As gathered by Daily Times, the report also showed that the pandemic had thrown millions of families – up to 29 million – further into extreme poverty and affected access to social services.
It said, “Health systems have diverted attention from immunisation programs, sexual and reproductive services and high prevalence conditions such as malaria, HIV/AIDS and TB.
“Schools have been disrupted, which are not only the only safe space for many girls in Africa but also the only source of a decent meal for hundreds of thousands.
“More than 120 million school-going girls are currently at home and many of them fear that they may not be able to go back to school.”
Some of the girls in the report prayed that the government finds a solution to this disease as soon as possible so that they can go back to school.
Reacting to the report, ACPF Executive Director, Dr.

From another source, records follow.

(* ===== verification/RouterMedia.v ===== *)
(** * Requests, media and attempt plans

    What a request needs of a model and how it is fitted to one: required
    input modalities (src/src/router/utils/mediaRequirements.ts), the media
    checks and the reroute (src/src/router/policy/mediaCapability.ts), text
    placeholders for media a model cannot read
    (src/src/model/protocol/multimodal.ts), the order of the attempts
    (src/src/router/execution/attemptPlanning.ts, src/src/router/fallback),
    token estimates (src/src/router/utils/countTokens.ts) and continuation
    requests (src/src/model/streaming/continuationRequest.ts).  The dash of
    the placeholders is written [-]: its code unit is above 255. *)

From S2P Require Import Prelude JsValue RouterTypes.
Open Scope Z_scope.

(** ** Required modalities *)

Definition MEDIA_MODALITY_ORDER : list modality := [MImage; MPdf; MAudio].

Definition item_modality (i : result_item) : option modality :=
  match i with
  | ItemText _ => None
  | ItemImage _ _ _ _ => Some MImage
  | ItemPdf _ _ _ _ => Some MPdf
  end.

(** What [collectFromBlock] adds to the set. *)
Definition collectFromBlock (block : content_block) : list modality :=
  match block with
  | ImageBlock _ _ _ _ => [MImage]
  | PdfBlock _ _ _ _ => [MPdf]
  | AudioBlock _ _ => [MAudio]
  | ToolResultBlock _ content => omap item_modality content
  | _ => []
  end.

Definition collected (messages : list message) : list modality :=
  concat (map (λ m, concat (map collectFromBlock (m_content m))) messages).

Definition collectRequiredInputModalities (messages : list message) : list modality :=
  filter (λ x, x ∈ collected messages) MEDIA_MODALITY_ORDER.

Definition missingInputModalities (input required : list modality) : list modality :=
  filter (λ x, x ∉ input) required.

Section Checks.
Context (config : model_config).

(** An unknown model misses everything. *)
Definition missingForModel (ref : model_ref) (required : list modality) : list modality :=
  match required with
  | [] => []
  | _ =>
    match getMultimodal config (ref_provider ref) (ref_model ref) with
    | Ok input => missingInputModalities input required
    | Throw _ => required
    end
  end.

Definition supportsMediaRequirements (ref : model_ref) (required : list modality) : bool :=
  bool_decide (missingForModel ref required = []).

(** ** Attempt plans *)

Record attempt_plan := AttemptPlan { ap_attempt : model_ref; ap_downgrade : bool }.

Definition buildAttemptPlans (candidateAttempts : list model_ref) (required : list modality)
  : list attempt_plan :=
  let nativeAttempts :=
    List.filter (λ a, supportsMediaRequirements a required) candidateAttempts in
  let downgradedAttempts :=
    if bool_decide (required ≠ []) then
      List.filter (λ a, negb (supportsMediaRequirements a required)) candidateAttempts
    else [] in
  map (λ a, AttemptPlan a false) nativeAttempts ++ map (λ a, AttemptPlan a true) downgradedAttempts.
End Checks.

Definition capFallbackAttempts (attempts : list model_ref) (maxFallbacks : option Z) : list model_ref :=
  let cap := default LITELLM_ROUTER_MAX_FALLBACKS maxFallbacks in
  if cap <=? 0 then [] else take (Z.to_nat cap) attempts.

Definition planFallback (fallback : option fallback_config) (scenarioType : scenario_type)
  : list model_ref :=
  match fallback with
  | None => []
  | Some f =>
    match scenarioType with
    | ScExplicit => capFallbackAttempts (default [] (fb_default f)) (fb_maxFallbacks f)
    | _ =>
      let attempts := match fallback_for f scenarioType with
                      | Some l => l
                      | None => default [] (fb_default f)
                      end in
      capFallbackAttempts attempts (fb_maxFallbacks f)
    end
  end.

(** [attempts.filter((attempt, index, all) => all.findIndex(same) === index)]:
    the first of every provider and model. *)
Fixpoint first_of_each (seen : list model_ref) (l : list model_ref) : list model_ref :=
  match l with
  | [] => []
  | r :: l =>
    if existsb (same_model r) seen then first_of_each seen l
    else r :: first_of_each (r :: seen) l
  end.

(** ** Fitting a request to a model *)

(** [Math.round(bytes / 1024)]. *)
Definition kilobytes (bytes : Z) : Z := (bytes + 512) / 1024.

Definition image_placeholder (mimeType : string) (bytes : option Z) : string :=
  let sizeHint := match bytes with
                  | Some b => if b =? 0 then "" else ", " +:+ pretty (kilobytes b) +:+ "KB"
                  | None => ""
                  end in
  "[Image: " +:+ mimeType +:+ sizeHint +:+ " - omitted, model does not support image input]".

Definition pdf_placeholder (mimeType : string) (bytes : Z) (pages : option Z) : string :=
  let pagesHint := match pages with
                   | Some p => if p =? 0 then "" else ", " +:+ pretty p +:+ " pages"
                   | None => ""
                   end in
  "[PDF: " +:+ mimeType +:+ ", " +:+ pretty (kilobytes bytes) +:+ "KB" +:+ pagesHint
    +:+ " - omitted, model does not support PDF input]".

Definition item_placeholder (allowed : list modality) (i : result_item) : option string :=
  match i with
  | ItemImage _ _ mime bytes =>
    if bool_decide (MImage ∉ allowed) then Some (image_placeholder mime bytes) else None
  | ItemPdf _ mime bytes pages =>
    if bool_decide (MPdf ∉ allowed) then Some (pdf_placeholder mime bytes pages) else None
  | ItemText _ => None
  end.

Definition mediaBlockToPlaceholder (allowed : list modality) (block : content_block) : option string :=
  match block with
  | ImageBlock _ _ mime bytes =>
    if bool_decide (MImage ∉ allowed) then Some (image_placeholder mime bytes) else None
  | PdfBlock _ mime bytes pages =>
    if bool_decide (MPdf ∉ allowed) then Some (pdf_placeholder mime bytes pages) else None
  | AudioBlock _ mime =>
    if bool_decide (MAudio ∉ allowed)
    then Some ("[Audio: " +:+ mime +:+ " - omitted, model does not support audio input]")
    else None
  | _ => None
  end.

Definition downgrade_item (allowed : list modality) (i : result_item) : result_item :=
  match item_placeholder allowed i with Some text => ItemText text | None => i end.

Definition downgrade_block (allowed : list modality) (block : content_block) : content_block :=
  match block with
  | ToolResultBlock id content => ToolResultBlock id (map (downgrade_item allowed) content)
  | _ => match mediaBlockToPlaceholder allowed block with
         | Some text => TextBlock text
         | None => block
         end
  end.

Definition downgradeUnsupportedContent (messages : list message) (allowed : list modality)
  : list message :=
  if bool_decide (MImage ∈ allowed ∧ MPdf ∈ allowed ∧ MAudio ∈ allowed) then messages
  else map (λ m, Message (m_role m) (map (downgrade_block allowed) (m_content m))) messages.

Definition with_messages (messages : list message) (r : model_request) : model_request :=
  ModelRequest (rq_provider r) (rq_model r) messages (rq_tools r) (rq_maxOutputTokens r).

(** An unknown model leaves the request as it is. *)
Definition downgradeRequestForAttempt (config : model_config) (request : model_request)
  (attempt : model_ref) : model_request :=
  match getMultimodal config (ref_provider attempt) (ref_model attempt) with
  | Throw _ => request
  | Ok input => with_messages (downgradeUnsupportedContent (rq_messages request) input) request
  end.

Definition clampMaxOutputTokensToModelCap (config : model_config) (request : model_request)
  : model_request :=
  match rq_maxOutputTokens request with
  | None => request
  | Some requested =>
    match getCapabilities_maxOutputTokens config (rq_provider request) (rq_model request) with
    | Throw _ => request
    | Ok cap =>
      if (0 <? cap) && (cap <? requested)
      then ModelRequest (rq_provider request) (rq_model request) (rq_messages request)
             (rq_tools request) (Some cap)
      else request
    end
  end.

(** ** Continuing an answer *)

Definition LITELLM_CONTINUATION_INSTRUCTION : string :=
  "You are a helpful assistant. You are given a message and you need to respond to it. " +:+
  "You are also given a generated content. You need to respond to the message in continuation of the generated content. " +:+
  "Do not repeat the same content. Your response should be in continuation of this text:".

Definition is_continuation_tail (secondLast last : message) : bool :=
  bool_decide (m_role last = User) && bool_decide (m_role secondLast = Assistant)
  && match m_content last with
     | [TextBlock text] => bool_decide (text = LITELLM_CONTINUATION_INSTRUCTION)
     | _ => false
     end.

Definition stripLiteLLMContinuationMessages (messages : list message) : list message :=
  match rev messages with
  | last :: secondLast :: front =>
    if is_continuation_tail secondLast last then rev front else messages
  | _ => messages
  end.

Definition buildLiteLLMContinuationRequest (original : model_request) (partialText : string)
  : model_request :=
  with_messages
    (stripLiteLLMContinuationMessages (rq_messages original) ++
     [Message Assistant [TextBlock partialText];
      Message User [TextBlock LITELLM_CONTINUATION_INSTRUCTION]]) original.

(** ** Token estimates *)

(** [JSON.stringify(value)]. *)
Fixpoint json_compact (value : jsval) : option string :=
  match value with
  | JUndefined | JOther _ => None
  | JNull => Some "null"
  | JBool b => Some (if b then "true" else "false")
  | JNum n => Some (if is_finite_num n then number_to_string n else "null")
  | JStr s => Some (quote s)
  | JArr l => Some ("[" +:+ str_join "," (map (λ v, default "null" (json_compact v)) l) +:+ "]")
  | JObj fields =>
    let texts := omap id
      (map (λ kv, text ← json_compact kv.2; Some (quote kv.1 +:+ ":" +:+ text)) fields) in
    Some ("{" +:+ str_join "," texts +:+ "}")
  end.

Definition toolResultContentBlockToText (i : result_item) : string :=
  match i with
  | ItemText text => text
  | ItemImage true data mime _ => "[Image: " +:+ mime +:+ ", " +:+ data +:+ "]"
  | ItemImage false data mime _ =>
    "[Image: " +:+ mime +:+ ", " +:+ pretty (Z.of_nat (String.length data)) +:+ " base64 characters]"
  | ItemPdf data mime _ pages =>
    "[PDF: " +:+ mime +:+ ", " +:+ pretty (Z.of_nat (String.length data)) +:+ " base64 characters" +:+
    (match pages with
     | Some p => if p =? 0 then "" else ", " +:+ pretty p +:+ " pages"
     | None => ""
     end) +:+ "]"
  end.

Definition newline : string := String (ascii_of_N 10) "".

(** [chunks.join("\n")] writes an absent JSON text as the empty string. *)
Definition block_chunk (block : content_block) : option string :=
  match block with
  | TextBlock text | ThinkingBlock text => Some text
  | ToolCallBlock _ _ input =>
    match input with
    | JUndefined => None
    | JStr s => Some s
    | _ => Some (default "" (json_compact input))
    end
  | ToolResultBlock _ content =>
    Some (str_join newline (map toolResultContentBlockToText content))
  | _ => None
  end.

(** The tokenizer is third-party code. *)
Class Tokenizer := { countTokens : string → Z }.

Class TokenizerLaws (T : Tokenizer) : Prop := { countTokens_nonneg text : 0 <= countTokens text }.

Definition countMessagesTokens `{Tokenizer} (messages : list message) : Z :=
  countTokens (str_join newline (concat (map (λ m, omap block_chunk (m_content m)) messages))).

Definition event_chunk (e : model_event) : option string :=
  match e with
  | TextDelta text | ThinkingDelta text => Some text
  | ToolCallDelta _ delta => Some delta
  | _ => None
  end.

Definition countResponseTokens `{Tokenizer} (events : list model_event) : Z :=
  match omap event_chunk events with
  | [] => 0
  | chunks => countTokens (str_join "" chunks)
  end.

(** ** Modalities *)

Lemma elem_of_collected x messages :
  x ∈ collected messages ↔ ∃ m b, m ∈ messages ∧ b ∈ m_content m ∧ x ∈ collectFromBlock b.
Proof.
  unfold collected. rewrite list_elem_of_In, in_concat. setoid_rewrite in_map_iff. split.
  - intros (l & (m & <- & Hm) & (l' & (b & <- & Hb)%in_map_iff & Hx)%in_concat).
    exists m, b. rewrite !list_elem_of_In. done.
  - intros (m & b & Hm & Hb & Hx). rewrite !list_elem_of_In in *. eexists. split; [by exists m|].
    apply in_concat. exists (collectFromBlock b). split; [by apply in_map | done].
Qed.

Lemma elem_of_required x messages :
  x ∈ collectRequiredInputModalities messages ↔ x ∈ collected messages.
Proof.
  unfold collectRequiredInputModalities. rewrite list_elem_of_filter. split; [tauto|]. intros Hx. split; [done|].
  apply elem_of_collected in Hx as (m & b & _ & _ & Hx). destruct b; cbn in Hx.
  all: try by apply elem_of_nil in Hx.
  1-3: apply list_elem_of_singleton in Hx as ->; unfold MEDIA_MODALITY_ORDER; set_solver.
  apply list_elem_of_omap in Hx as (i & _ & Hi). destruct i; simplify_eq/=; unfold MEDIA_MODALITY_ORDER; set_solver.
Qed.

Lemma missing_nil input required : missingInputModalities input required = [] ↔ required ⊆ input.
Proof.
  unfold missingInputModalities. split.
  - intros Hnil x Hx. destruct (decide (x ∈ input)); [done|]. exfalso.
    apply (not_elem_of_nil x). rewrite <- Hnil. by apply list_elem_of_filter.
  - intros Hsub. destruct (filter _ required) as [|x l] eqn:E; [done|]. exfalso.
    assert (x ∈ filter (λ x, x ∉ input) required) as Hx by (rewrite E; by left).
    apply list_elem_of_filter in Hx as [Hx Hr]. by apply Hx, Hsub.
Qed.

Joan Nyanyuki, said, the COVID-19 pandemic is the single most important challenge facing African children today.
“It is life-threatening, economically and socially devastating and with potentially painful aftermath that calls for proactive, concerted measures”, the executive director said.
Corroborating Nyanyuki’s view, Director for Plan International AU Liaison Office, Sam Norgah, stated
that the impact of COVID-19 on girls is very devastating and will require coordinated and holistic approaches that recognise and place gender at the centre of the continent’s responses.
ACPF, therefore, called for urgent interventions to address spiralling rates of violence girls and women in Africa as COVID-19 intensifies and lockdown continues.